In recent years, LiDAR (Light Detection and Ranging) technology has played a pivotal role in robotics for advanced automation and navigation. Leveraging the Time of Flight (TOF) principle, LiDAR provides high-precision spatial data for obstacle avoidance, object detection, and 2D environmental mapping. However, conventional 360-degree rotational LiDAR systems often introduce inefficiencies due to redundant data collection in areas of limited interest.
This study proposes a novel non-continuous rotational LiDAR system integrated with the Maximus Tracking Algorithm to enable selective data capture at predefined positions. The algorithm is using to enhance edge detection and object clustering while minimizing noise. Validation using depth camera data ensures accurate identification of natural landmarks such as trees and walls.
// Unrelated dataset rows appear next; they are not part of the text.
(* ===== verification/Like.v ===== *)
(** * Search patterns (_escape_like of the list endpoints)

    SQL's LIKE with a backslash escape, and the escaping the list endpoints
    apply to a user's search text before they wrap it in percent signs. *)

From S2P Require Import Prelude PyStr.

Local Open Scope string_scope.

(** [s.replace("\\", "\\\\").replace("%", "\\%").replace("_", "\\_")] *)
Definition _escape_like (value : string) : string :=
  replace_char "_" "\_" (replace_char "%" "\%" (replace_char "\" "\\" value)).

(** [f"%{_escape_like(q)}%"] *)
Definition search_pattern (q : string) : string := "%" +:+ _escape_like q +:+ "%".

Section Like.
(** The case folding of the database's locale, one character at a time. *)
Context (fold : ascii -> ascii).

Definition same_char (a b : ascii) : bool := Ascii.eqb (fold a) (fold b).

(** [s ILIKE p ESCAPE '\'] on characters. *)
Fixpoint like (p s : list ascii) {struct p} : bool :=
  match p with
  | [] => match s with [] => true | _ => false end
  | c :: p' =>
      if Ascii.eqb c "%" then
        (fix any (s : list ascii) : bool :=
           like p' s || match s with [] => false | _ :: s' => any s' end) s
      else if Ascii.eqb c "_" then
        match s with [] => false | _ :: s' => like p' s' end
      else if Ascii.eqb c "\" then
        match p', s with
        | x :: p'', y :: s' => same_char x y && like p'' s'
        | _, _ => false
        end
      else
        match s with [] => false | y :: s' => same_char c y && like p' s' end
  end.

Definition ilike (p s : string) : bool := like (chars p) (chars s).

(** ** The escaped text matches itself only *)

Definition escape_like_char (c : ascii) : list ascii :=
  if Ascii.eqb c "_" || Ascii.eqb c "%" || Ascii.eqb c "\" then ["\"%char; c] else [c].

Lemma replace_char_flat c r s :
  chars (replace_char c r s) = flat_map (fun x => if Ascii.eqb x c then chars r else [x]) (chars s).
Proof. unfold replace_char. by rewrite chars_unchars. Qed.

Lemma escape_like_flat q : chars (_escape_like q) = flat_map escape_like_char (chars q).
Proof.
  unfold _escape_like. rewrite !replace_char_flat.
  induction (chars q) as [|c l IH]; [done|]. cbn [flat_map]. rewrite !flat_map_app, IH. f_equal.
  unfold escape_like_char.
  destruct (Ascii.eqb_spec c "_") as [->|H1]; [done|].
  destruct (Ascii.eqb_spec c "%") as [->|H2]; [done|].
  destruct (Ascii.eqb_spec c "\") as [->|H3]; [done|].
  cbn [flat_map app orb]. destruct (Ascii.eqb_spec c "%"); [done|]. cbn [flat_map app].
  by destruct (Ascii.eqb_spec c "_").
Qed.

Lemma like_percent p s :
  like ("%"%char :: p) s = true <-> exists a b, s = (a ++ b)%list /\ like p b = true.
Proof.
  induction s as [|c s IH].
  - cbn [like]. change (Ascii.eqb "%" "%") with true. cbv iota. rewrite orb_false_r. split.
    + intros H. by exists [], [].
    + intros (a & b & E & H). symmetry in E. by apply app_eq_nil in E as [-> ->].
  - change (like ("%"%char :: p) (c :: s)) with (like p (c :: s) || like ("%"%char :: p) s).
    rewrite orb_true_iff, IH. split.
    + intros [H|(a & b & -> & H)]; [by exists [], (c :: s)|by exists (c :: a), b].
    + intros ([|x a] & b & E & H); cbn [app] in E; [left; by subst b|].
      injection E as <- ->. right. by exists a, b.
Qed.

(** An escaped text followed by [p] consumes exactly the characters it stands for. *)
Lemma like_escaped q p s :
  like (flat_map escape_like_char q ++ p)%list s = true <->
  exists m b, s = (m ++ b)%list /\ map fold m = map fold q /\ like p b = true.
Proof.
  revert s. induction q as [|c q IH]; intros s; cbn [flat_map app].
  - split; [intros H; by exists [], s|].
    intros (m & b & -> & Hm & H). destruct m; [done|discriminate].
  - assert (Hstep : like ((escape_like_char c ++ flat_map escape_like_char q) ++ p)%list s =
      match s with [] => false | y :: s' => same_char c y && like (flat_map escape_like_char q ++ p)%list s' end).
    { unfold escape_like_char.
      destruct (Ascii.eqb_spec c "_") as [->|H1]; [reflexivity|].
      destruct (Ascii.eqb_spec c "%") as [->|H2]; [reflexivity|].
      destruct (Ascii.eqb_spec c "\") as [->|H3]; [reflexivity|].
      cbn [orb app like].
      by rewrite (proj2 (Ascii.eqb_neq c "%")), (proj2 (Ascii.eqb_neq c "_")), (proj2 (Ascii.eqb_neq c "\")). }
    rewrite Hstep. destruct s as [|y s].
    + split; [done|]. intros (m & b & E & Hm & _). symmetry in E. apply app_eq_nil in E as [-> _]. done.
    + rewrite andb_true_iff, IH. unfold same_char. rewrite Ascii.eqb_eq. split.
      * intros [Hc (m & b & -> & Hm & H)]. exists (y :: m), b. cbn [map]. by rewrite Hc, Hm.
      * intros ([|x m] & b & E & Hm & H); [done|]. cbn [app map] in *. injection E as -> ->.
        injection Hm as Hc Hm. split; [done|]. by exists m, b.
Qed.

Lemma like_all s : like ["%"%char] s = true.
Proof. apply like_percent. exists s, []. by rewrite app_nil_r. Qed.

(** A search matches substrings, whatever characters the user types.  The pattern the list
    endpoints build from a search text matches a column value exactly when the value contains
    the text, up to case folding: no percent sign, underscore or backslash of the text acts as
    a wildcard or an escape. *)
Theorem search_is_substring q s :
  ilike (search_pattern q) s = true <->
  exists a m b, s = a +:+ m +:+ b /\ map fold (chars m) = map fold (chars q).
Proof.
  unfold ilike, search_pattern. rewrite !chars_app, escape_like_flat.
  change (chars "%") with ["%"%char]. cbn [app]. rewrite like_percent. split.
  - intros (a & b & E & H). apply like_escaped in H as (m & b' & -> & Hm & _).
    exists (unchars a), (unchars m), (unchars b'). rewrite chars_unchars. split; [|done].
    apply chars_inj. by rewrite !chars_app, !chars_unchars.
  - intros (a & m & b & -> & Hm). rewrite !chars_app.
    exists (chars a), (chars m ++ chars b)%list. split; [done|].
    apply like_escaped. exists (chars m), (chars b). split; [done|]. split; [done|]. apply like_all.
Qed.
End Like.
Experimental results demonstrate that the proposed system achieves a 30% reduction in mapping time, a 15% increase in object detection precision, and reliable AGV (Automated Guilded Vehicle) navigation from point-to-point with return capability in outdoor environments. This integration of hardware and algorithmic innovation advances LiDAR-based mapping efficiency for real-world robotic applications, including autonomous navigation and disaster response scenarios.
Keywords: LiDAR, Maximus Tracking Algorithm, AGV Rover, SLAM.